Problem statement:
Without changing a character, output all of the records.

[Dataset entries]
******************************

(** The map of a node agrees on [k] with the child [k] routes to. *)
Lemma items_map_route h lo hi a ks cs k c :
  wf (S h) lo hi (TNode a ks cs) → within lo hi k → cs !! route k ks = Some c →
  items_map (items (TNode a ks cs)) !! k = items_map (items c) !! k.
Proof.
  intros Hwf Hk Hc. pose proof (wf_sorted _ _ _ _ Hwf) as Hs. pose proof Hwf as (Hl & Hks & Hf & Hcs).
  apply option_eq. intros v. rewrite (items_map_lookup _ _ _ Hs), (items_map_lookup _ _ _ (wf_sorted _ _ _ _ (Hcs _ _ Hc))).
  cbn [items]. rewrite elem_of_concat. split.
  - intros (l & Hv & Hin). apply list_elem_of_fmap in Hin as (c' & -> & Hin). apply list_elem_of_lookup in Hin as [i Hi].
    pose proof (wf_within _ _ _ _ (Hcs i c' Hi)) as Hw. rewrite Forall_forall in Hw. specialize (Hw (k, v) Hv). cbn in Hw.
    apply lookup_lt_Some in Hi as Hlt. apply (route_unique lo hi k ks i Hks) in Hw; [|lia]. subst i. congruence.
  - intros Hv. exists (items c). split; [done|]. apply list_elem_of_fmap_2. by eapply list_elem_of_lookup_2.
Qed.

Lemma lookup_loop_stored fuel d h lo hi t k :
  (h < fuel)%nat → wf h lo hi t → stored d h t → within lo hi k →
  lookup_loop fuel d start (root_addr t) k = items_map (items t) !! k.
Proof.
  revert h lo hi t. induction fuel as [|fuel IH]; intros h lo hi t Hh Hwf Hst Hk; [lia|]. cbn [lookup_loop].
  destruct h as [|h], t as [a its|a ks cs]; try done.
  - destruct Hst as (n & Hn & Hr & Hl). cbn [root_addr]. rewrite Hn. cbn [mbind option_bind]. rewrite Hl. cbn [Z.eqb].
    exact (srep_lookup its n k Hr).
  - destruct (kid_lookup d h a ks cs k Hst) as (n & c & Hn & Hl & Hc & Hsc & Hch & Hne). cbn [root_addr].
    rewrite Hn. cbn [mbind option_bind]. rewrite (proj2 (Z.eqb_neq _ _)), Hch, (proj2 (Z.eqb_neq _ _)) by done.
    rewrite (items_map_route h lo hi a ks cs k c) by done. pose proof Hwf as (_ & _ & _ & Hcs).
    apply (IH h (lo_of lo ks (route k ks)) (hi_of hi ks (route k ks)) c); [lia|by apply Hcs|done|by apply route_within].
Qed.

Lemma lookup_stored d h t k :
  (h < 8)%nat → wf h None None t → stored d h t → btree_lookup d start (root_addr t) k = items_map (items t) !! k.
Proof. intros. by eapply lookup_loop_stored. Qed.

(** The scan meets every item, in order. *)
Lemma kid_ptrs ks cs n : node_kids ks cs n → leftmost_child n :: (as_child_ptr ∘ snd <$> node_items n) = cs.
Proof.
  intros Hn. pose proof Hn as ([Hr _] & Hlm & Hl & Hf). rewrite (rep_node_items (seps ks cs)) by done.
  destruct cs as [|c0 cs]; [done|]. cbn [hd] in Hlm. rewrite Hlm. f_equal. apply list_eq. intros i.
  rewrite list_lookup_fmap. destruct (cs !! i) as [c|] eqn:E.
  - destruct (kid_ptr ks (c0 :: cs) n Hn i c) as (k & -> & Hp); [done|]. cbn [fmap option_fmap option_map compose snd]. by rewrite Hp.
  - rewrite (seps_lookup ks (c0 :: cs) n Hn). destruct (ks !! i); [|done]. cbn [mbind option_bind]. change ((c0 :: cs) !! S i) with (cs !! i). by rewrite E.
Qed.

Lemma walk_stored fuel d h t :
  (h < fuel)%nat → stored d h t → walk fuel d start (root_addr t) = (true, items t).
Proof.
  revert h t. induction fuel as [|fuel IH]; intros h t Hh Hst; [lia|]. cbn [walk].
  destruct h as [|h], t as [a its|a ks cs]; try done.
  - destruct Hst as (n & Hn & [Hr _] & Hl). cbn [root_addr]. rewrite Hn, Hl. cbn [Z.eqb]. by rewrite (rep_node_items its).
  - destruct Hst as [(n & Hn & Hk & Hl) Hc]. cbn [root_addr]. rewrite Hn, (proj2 (Z.eqb_neq _ _)) by lia.
    rewrite (kid_ptrs ks (root_addr <$> cs) n Hk). destruct Hk as (_ & _ & _ & Hf). clear Hn Hl. cbn [items].
    induction cs as [|c cs IHc]; [done|]. apply Forall_cons in Hc as [Hc Hcs]. rewrite fmap_cons in Hf. apply Forall_cons in Hf as [H0 Hf].
    rewrite !fmap_cons. cbn [walk_all concat]. rewrite (proj2 (Z.eqb_neq _ _)) by (unfold is_addr in H0; lia).
    rewrite (IH h c) by (done || lia). by rewrite IHc.
Qed.

Lemma scan_stored d h t : (h < 9)%nat → stored d h t → btree_scan_leaves d start (root_addr t) = (true, items t).
Proof. apply walk_stored. Qed.
End Stored.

******************************

Solution to this exercise:
(** The map of a node agrees on [k] with the child [k] routes to. *)
Lemma items_map_route h lo hi a ks cs k c :
  wf (S h) lo hi (TNode a ks cs) → within lo hi k → cs !! route k ks = Some c →
  items_map (items (TNode a ks cs)) !! k = items_map (items c) !! k.
Proof.
  intros Hwf Hk Hc. pose proof (wf_sorted _ _ _ _ Hwf) as Hs. pose proof Hwf as (Hl & Hks & Hf & Hcs).
  apply option_eq. intros v. rewrite (items_map_lookup _ _ _ Hs), (items_map_lookup _ _ _ (wf_sorted _ _ _ _ (Hcs _ _ Hc))).
  cbn [items]. rewrite elem_of_concat. split.
  - intros (l & Hv & Hin). apply list_elem_of_fmap in Hin as (c' & -> & Hin). apply list_elem_of_lookup in Hin as [i Hi].
    pose proof (wf_within _ _ _ _ (Hcs i c' Hi)) as Hw. rewrite Forall_forall in Hw. specialize (Hw (k, v) Hv). cbn in Hw.
    apply lookup_lt_Some in Hi as Hlt. apply (route_unique lo hi k ks i Hks) in Hw; [|lia]. subst i. congruence.
  - intros Hv. exists (items c). split; [done|]. apply list_elem_of_fmap_2. by eapply list_elem_of_lookup_2.
Qed.

Lemma lookup_loop_stored fuel d h lo hi t k :
  (h < fuel)%nat → wf h lo hi t → stored d h t → within lo hi k →
  lookup_loop fuel d start (root_addr t) k = items_map (items t) !! k.
Proof.
  revert h lo hi t. induction fuel as [|fuel IH]; intros h lo hi t Hh Hwf Hst Hk; [lia|]. cbn [lookup_loop].
  destruct h as [|h], t as [a its|a ks cs]; try done.
  - destruct Hst as (n & Hn & Hr & Hl). cbn [root_addr]. rewrite Hn. cbn [mbind option_bind]. rewrite Hl. cbn [Z.eqb].
    exact (srep_lookup its n k Hr).
  - destruct (kid_lookup d h a ks cs k Hst) as (n & c & Hn & Hl & Hc & Hsc & Hch & Hne). cbn [root_addr].
    rewrite Hn. cbn [mbind option_bind]. rewrite (proj2 (Z.eqb_neq _ _)), Hch, (proj2 (Z.eqb_neq _ _)) by done.
    rewrite (items_map_route h lo hi a ks cs k c) by done. pose proof Hwf as (_ & _ & _ & Hcs).
    apply (IH h (lo_of lo ks (route k ks)) (hi_of hi ks (route k ks)) c); [lia|by apply Hcs|done|by apply route_within].
Qed.

Lemma lookup_stored d h t k :
  (h < 8)%nat → wf h None None t → stored d h t → btree_lookup d start (root_addr t) k = items_map (items t) !! k.
Proof. intros. by eapply lookup_loop_stored. Qed.

(** The scan meets every item, in order. *)
Lemma kid_ptrs ks cs n : node_kids ks cs n → leftmost_child n :: (as_child_ptr ∘ snd <$> node_items n) = cs.
Proof.
  intros Hn. pose proof Hn as ([Hr _] & Hlm & Hl & Hf). rewrite (rep_node_items (seps ks cs)) by done.
  destruct cs as [|c0 cs]; [done|]. cbn [hd] in Hlm. rewrite Hlm. f_equal. apply list_eq. intros i.
  rewrite list_lookup_fmap. destruct (cs !! i) as [c|] eqn:E.
  - destruct (kid_ptr ks (c0 :: cs) n Hn i c) as (k & -> & Hp); [done|]. cbn [fmap option_fmap option_map compose snd]. by rewrite Hp.
  - rewrite (seps_lookup ks (c0 :: cs) n Hn). destruct (ks !! i); [|done]. cbn [mbind option_bind]. change ((c0 :: cs) !! S i) with (cs !! i). by rewrite E.
Qed.

Lemma walk_stored fuel d h t :
  (h < fuel)%nat → stored d h t → walk fuel d start (root_addr t) = (true, items t).
Proof.
  revert h t. induction fuel as [|fuel IH]; intros h t Hh Hst; [lia|]. cbn [walk].
  destruct h as [|h], t as [a its|a ks cs]; try done.
  - destruct Hst as (n & Hn & [Hr _] & Hl). cbn [root_addr]. rewrite Hn, Hl. cbn [Z.eqb]. by rewrite (rep_node_items its).
  - destruct Hst as [(n & Hn & Hk & Hl) Hc]. cbn [root_addr]. rewrite Hn, (proj2 (Z.eqb_neq _ _)) by lia.
    rewrite (kid_ptrs ks (root_addr <$> cs) n Hk). destruct Hk as (_ & _ & _ & Hf). clear Hn Hl. cbn [items].
    induction cs as [|c cs IHc]; [done|]. apply Forall_cons in Hc as [Hc Hcs]. rewrite fmap_cons in Hf. apply Forall_cons in Hf as [H0 Hf].
    rewrite !fmap_cons. cbn [walk_all concat]. rewrite (proj2 (Z.eqb_neq _ _)) by (unfold is_addr in H0; lia).
    rewrite (IH h c) by (done || lia). by rewrite IHc.
Qed.

Lemma scan_stored d h t : (h < 9)%nat → stored d h t → btree_scan_leaves d start (root_addr t) = (true, items t).
Proof. apply walk_stored. Qed.
End Stored.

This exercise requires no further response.